Adult brainstem gliomas are rare tumors, with concurrent radiation therapy (RT) and temozolomide being the standard treatment approach. Another uncommon condition, adult brainstem radiation-induced cavernous malformation (RICM), presents a significant risk of hemorrhage and focal neurological deficits. While surgery is typically recommended for symptomatic RICM, its location in the brainstem makes the procedure riskier.

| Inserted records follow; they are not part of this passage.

Lemma b64_pton_sound s target n t :
  b64_pton s target = Some (n, t) -> exists d, bytes_ok d /\ zlen d = n /\ zlen t = zlen target /\ ztake n t = d /\ dense s = base64 d.
Proof.
  unfold b64_pton. rewrite pton_start. destruct (pton_at s [] [] target) as [[[[rest ti] st] t']|] eqn:E; [|done].
  destruct (pton_loop_sound _ [] _ _ _ _ _ _ _ E quanta_nil (List.Forall_nil _) ltac:(cbn; lia)) as (vs & D & p & junk & Hq & Hp & Hl & -> & -> & -> & Hz & Hd). cbn [app map] in Hd.
  intros Ha. assert (exists pads e, finish p pads e /\ n = zlen (D ++ e) /\ t = D ++ pend p ++ junk /\ match rest with None => [] | Some r => Pad64 :: dense r end = pads) as (pads & e & Hf & -> & -> & Hr).
  2: { destruct (finish_base64 p pads e vs D Hf Hp Hq) as [Hb Hbase]. exists (D ++ e). split_and!; [done..| |by rewrite Hbase, <- Hr].
    assert (exists k, pend p = e ++ k) as [k ->] by (destruct Hf as [|x y a ->|x y z a b ->]; [by exists []|by exists [0]|by exists [0]]). by rewrite <- app_assoc, app_assoc, ztake_app_exact. }
  destruct rest as [r|].
  - destruct p as [|x [|y [|z [|? ?]]]]; cbn [length] in Hl; try lia; try done.
    + change (zlen [x; y]) with 2 in Ha. cbn [Z.eqb Pos.eqb orb] in Ha. pose proof (skip_space_cons r) as Hr. destruct (skip_space r) as [|c r']; [done|]. destruct (Z.eqb_spec c Pad64) as [->|]; [|done]. pose proof (skip_space_nil r') as [Hr' _]. destruct (skip_space r'); [|done]. rewrite (Hr' eq_refl) in Hr.
      rewrite (znth_filling D [x; y] junk _ [_] eq_refl) in Ha by (cbn; lia).
      destruct (Z.eqb_spec (u8 (Z.shiftl (Z.land y 15) 4)) 0) as [E0|]; [|done]. injection Ha as <- <-. eexists _, _. split; [apply finish2; cbn [pend]; by rewrite E0|]. rewrite Hr. split_and!; [by rewrite zlen_app|done..].
    + change (zlen [x; y; z]) with 3 in Ha. cbn [Z.eqb Pos.eqb orb] in Ha. pose proof (skip_space_nil r) as [Hr _]. destruct (skip_space r); [|done].
      rewrite (znth_filling D [x; y; z] junk _ [_; _] eq_refl) in Ha by (cbn; lia).
      destruct (Z.eqb_spec (u8 (Z.shiftl (Z.land z 3) 6)) 0) as [E0|]; [|done]. injection Ha as <- <-. eexists _, _. split; [apply finish3; cbn [pend]; by rewrite E0|]. rewrite (Hr eq_refl). split_and!; [by rewrite zlen_app|done..].
  - destruct p as [|x p]; [|rewrite zlen_cons in Ha; pose proof (zlen_nonneg p); by rewrite (proj2 (Z.eqb_neq _ 0)) in Ha by lia]. injection Ha as <- <-. exists [], []. split_and!; [constructor|by rewrite zlen_app|done..].
Qed.

Lemma b64_pton_complete s target d :
  bytes_ok d -> dense s = base64 d -> zlen d < zlen target -> exists t, b64_pton s target = Some (zlen d, t) /\ ztake (zlen d) t = d.
Proof.
  intros Hb Hs Hz. destruct (base64_finish d Hb) as (vs & D & p & pads & e & Hq & Hp & Hl & Hf & ->). destruct (finish_base64 p pads e vs D Hf Hp Hq) as [_ Hbase]. rewrite Hbase in Hs.
  assert (Forall digit (vs ++ p)) as Hv by (apply Forall_app; split; [clear -Hq; induction Hq; [constructor|repeat (apply Forall_cons; split); done]|done]).
  destruct (pton_loop_complete s [] [] [] target (vs ++ p) pads quanta_nil (List.Forall_nil _) ltac:(cbn; lia) Hv Hs) as (rest & vs' & D' & p' & junk & E & Hq' & _ & Hl' & Ev & Ht).
  { destruct Hf; [by left|by right; eexists|by right; eexists]. }
  { destruct (quanta_len _ _ Hq) as [H4 Hm]. cbn [app pend]. unfold room_for. change (zlen (@nil Z)) with 0. rewrite !zlen_app in *. assert (zlen p <= zlen e + 1 /\ zlen p < 4) as [Hpe Hp4] by (destruct Hf; [done..|]; done). pose proof (zlen_nonneg p). Z.to_euclidean_division_equations; lia. }
  cbn [app] in Ev. destruct (quanta_split _ _ _ _ _ _ Hq' Hq Hl' Hl Ev) as [-> ->]. unfold b64_pton. rewrite pton_start, E. exists (D ++ pend p ++ junk).
  assert (exists k, pend p = e ++ k) as [k Ek] by (destruct Hf as [|x y a ->|x y z a b ->]; [by exists []|by exists [0]|by exists [0]]).
  split; [|by rewrite Ek, <- app_assoc, app_assoc, ztake_app_exact].
  destruct Hf as [|x y a Ep|x y z a b Ep]; destruct rest as [r|]; try done.
  - cbn [filling]. by rewrite app_nil_r, Z.add_0_r.
  - injection Ht as Ht. change (zlen [x; y]) with 2. cbn [Z.eqb Pos.eqb orb]. pose proof (skip_space_cons r) as Hr. destruct (skip_space r) as [|c r']; [congruence|]. rewrite <- Ht in Hr. injection Hr as <- Hr. rewrite Z.eqb_refl.
    rewrite (proj2 (skip_space_nil r') (eq_sym Hr)), (znth_filling D [x; y] junk 0 [a] Ep) by (cbn; lia). cbn [Z.eqb negb filling]. by rewrite zlen_app.
  - injection Ht as Ht. change (zlen [x; y; z]) with 3. cbn [Z.eqb Pos.eqb orb]. rewrite (proj2 (skip_space_nil r) (eq_sym Ht)), (znth_filling D [x; y; z] junk 0 [a; b] Ep) by (cbn; lia). cbn [Z.eqb negb filling]. by rewrite zlen_app.
Qed.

We report a case of a brainstem glioma treated with chemoradiation, followed by the development of a brainstem RICM 10 years later. The patient was monitored with routine imaging follow-ups, demonstrating stable clinical and radiographic findings.

Case Description

A 36-year-old woman experienced dizziness, unsteady gait, and paresthesia for 2–3 months. Brain magnetic resonance imaging (MRI) in October 2014 revealed an infiltrative brainstem tumor. Biopsy confirmed a WHO grade 3 anaplastic astrocytoma. The primary treatment consisted of concurrent RT, 56 Gray (Gy) over 28 fractions, along with temozolomide. Adjuvant temozolomide therapy was continued for 10 years. In October 2024, a follow-up MRI showed a new cavernous malformation (CM) in the midbrain. Owing to the patient’s stable neurological status, continued observation with imaging surveillance was chosen.

Conclusions

This case highlights our experience in treating adult brainstem glioma and brainstem RICM. There is no established consensus on the standard management for these uncommon conditions. The treatment strategies employed in our case appeared to contribute to favorable long-term survival for the brainstem glioma and short-term stable condition for the brainstem RICM. Further studies are necessary to develop a standardized approach to treating these rare diseases.